Records drawn from a dataset:

__________________________________________________

Definition complete_batch (id : N) (tokens : list Z) : SM unit :=
  let! batch := take_batch id in
  let rows := batch_sequences batch in
  let! s := mget in
  if decide (length tokens ≠ length rows) then
    put_back batch ("batch " +:+ pretty id +:+ " has " +:+ pretty (N.of_nat (length rows)) +:+
                    " rows but " +:+ pretty (N.of_nat (length tokens)) +:+
                    " generated tokens were supplied")
  else if existsb (λ e, samples_token s e.1 && bool_decide (e.2 < 0)%Z) (zip rows tokens) then
    put_back batch "generated token IDs must be non-negative"
  else
  match ownership_error s id rows with
  | Some error => put_back batch error
  | None =>
      let! _ := mcatch (kv (commit_append_prefixes
                  (map (λ row, (row_reservation_id row, length (row_token_ids row))) rows)))
                  (put_back batch) in
      mfor rows publish_row ;;;
      mfor (zip rows tokens) complete_row
  end.

(** One row of [complete_verify_batch]. *)
Definition verify_row (width : nat) (argmax : list Z) (entry : nat * ScheduledSequence) :
    SM (RequestId * list Z) :=
  let sequence := entry.2 in
  let id := row_request_id sequence in
  let! predictions := mexpect OutOfBounds (slice (entry.1 * width) ((entry.1 + 1) * width) argmax) in
  let! s := mget in
  let! r := mok_or (active s !! id) ("batch references missing request " +:+ pretty id) in
  let! remaining := mexpect Overflow
    (usize_sub (max_new_tokens (rq_generation r)) (length (rq_generated_token_ids r))) in
  let! produced :=
    mlift (accept_draft width remaining (rq_eos r) (row_token_ids sequence) predictions 0 []) in
  let! drafts := mexpect Overflow (usize_sub width 1) in
  let! drafted := mexpect Overflow (checked_add u64_max (drafted_tokens s) (N.of_nat drafts)) in
  mmodify (set_drafted_tokens drafted) ;;;
  let! good := mexpect Overflow (usize_sub (length produced) 1) in
  let! accepted := mexpect Overflow
    (checked_add u64_max (accepted_draft_tokens s) (N.of_nat good)) in
  mmodify (set_accepted_draft_tokens accepted) ;;;
  let! _ := kv (commit_append_partial (row_reservation_id sequence) (length produced)) in
  let! s := mget in
  let! r := mexpect Expect (active s !! id) in
  let r' := append_tokens produced r in
  put_active id r' ;;;
  let! final := mexpect Expect (last produced) in
  let stopped_on_eos := bool_decide (final ∈ rq_eos r') in
  kv (register_prefix id (rq_history r')) ;;;
  (if stopped_on_eos || bool_decide (max_new_tokens (rq_generation r') ≤
                                     length (rq_generated_token_ids r')) then
     finish_request id stopped_on_eos
   else put_active id (set_phase (AwaitingDecode final) r')) ;;;
  mret (id, produced).

Definition complete_verify_batch (id : N) (argmax : list Z) :
    SM (list (RequestId * list Z)) :=
  let! batch := take_batch id in
  let width := next_n batch in
  if decide (batch_kind batch ≠ Verify ∨ length argmax ≠ batch_size batch * width) then
    put_back batch "verification argmax does not match the in-flight batch"
  else
    mmap (imap pair (batch_sequences batch)) (verify_row width argmax).
End Hashed.
End Scheduler.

__________________________________________________

Problem to work on:
All entries above need to be copied verbatim.

Answer space:
Definition complete_batch (id : N) (tokens : list Z) : SM unit :=
  let! batch := take_batch id in
  let rows := batch_sequences batch in
  let! s := mget in
  if decide (length tokens ≠ length rows) then
    put_back batch ("batch " +:+ pretty id +:+ " has " +:+ pretty (N.of_nat (length rows)) +:+
                    " rows but " +:+ pretty (N.of_nat (length tokens)) +:+
                    " generated tokens were supplied")
  else if existsb (λ e, samples_token s e.1 && bool_decide (e.2 < 0)%Z) (zip rows tokens) then
    put_back batch "generated token IDs must be non-negative"
  else
  match ownership_error s id rows with
  | Some error => put_back batch error
  | None =>
      let! _ := mcatch (kv (commit_append_prefixes
                  (map (λ row, (row_reservation_id row, length (row_token_ids row))) rows)))
                  (put_back batch) in
      mfor rows publish_row ;;;
      mfor (zip rows tokens) complete_row
  end.

(** One row of [complete_verify_batch]. *)
Definition verify_row (width : nat) (argmax : list Z) (entry : nat * ScheduledSequence) :
    SM (RequestId * list Z) :=
  let sequence := entry.2 in
  let id := row_request_id sequence in
  let! predictions := mexpect OutOfBounds (slice (entry.1 * width) ((entry.1 + 1) * width) argmax) in
  let! s := mget in
  let! r := mok_or (active s !! id) ("batch references missing request " +:+ pretty id) in
  let! remaining := mexpect Overflow
    (usize_sub (max_new_tokens (rq_generation r)) (length (rq_generated_token_ids r))) in
  let! produced :=
    mlift (accept_draft width remaining (rq_eos r) (row_token_ids sequence) predictions 0 []) in
  let! drafts := mexpect Overflow (usize_sub width 1) in
  let! drafted := mexpect Overflow (checked_add u64_max (drafted_tokens s) (N.of_nat drafts)) in
  mmodify (set_drafted_tokens drafted) ;;;
  let! good := mexpect Overflow (usize_sub (length produced) 1) in
  let! accepted := mexpect Overflow
    (checked_add u64_max (accepted_draft_tokens s) (N.of_nat good)) in
  mmodify (set_accepted_draft_tokens accepted) ;;;
  let! _ := kv (commit_append_partial (row_reservation_id sequence) (length produced)) in
  let! s := mget in
  let! r := mexpect Expect (active s !! id) in
  let r' := append_tokens produced r in
  put_active id r' ;;;
  let! final := mexpect Expect (last produced) in
  let stopped_on_eos := bool_decide (final ∈ rq_eos r') in
  kv (register_prefix id (rq_history r')) ;;;
  (if stopped_on_eos || bool_decide (max_new_tokens (rq_generation r') ≤
                                     length (rq_generated_token_ids r')) then
     finish_request id stopped_on_eos
   else put_active id (set_phase (AwaitingDecode final) r')) ;;;
  mret (id, produced).

Definition complete_verify_batch (id : N) (argmax : list Z) :
    SM (list (RequestId * list Z)) :=
  let! batch := take_batch id in
  let width := next_n batch in
  if decide (batch_kind batch ≠ Verify ∨ length argmax ≠ batch_size batch * width) then
    put_back batch "verification argmax does not match the in-flight batch"
  else
    mmap (imap pair (batch_sequences batch)) (verify_row width argmax).
End Hashed.
End Scheduler.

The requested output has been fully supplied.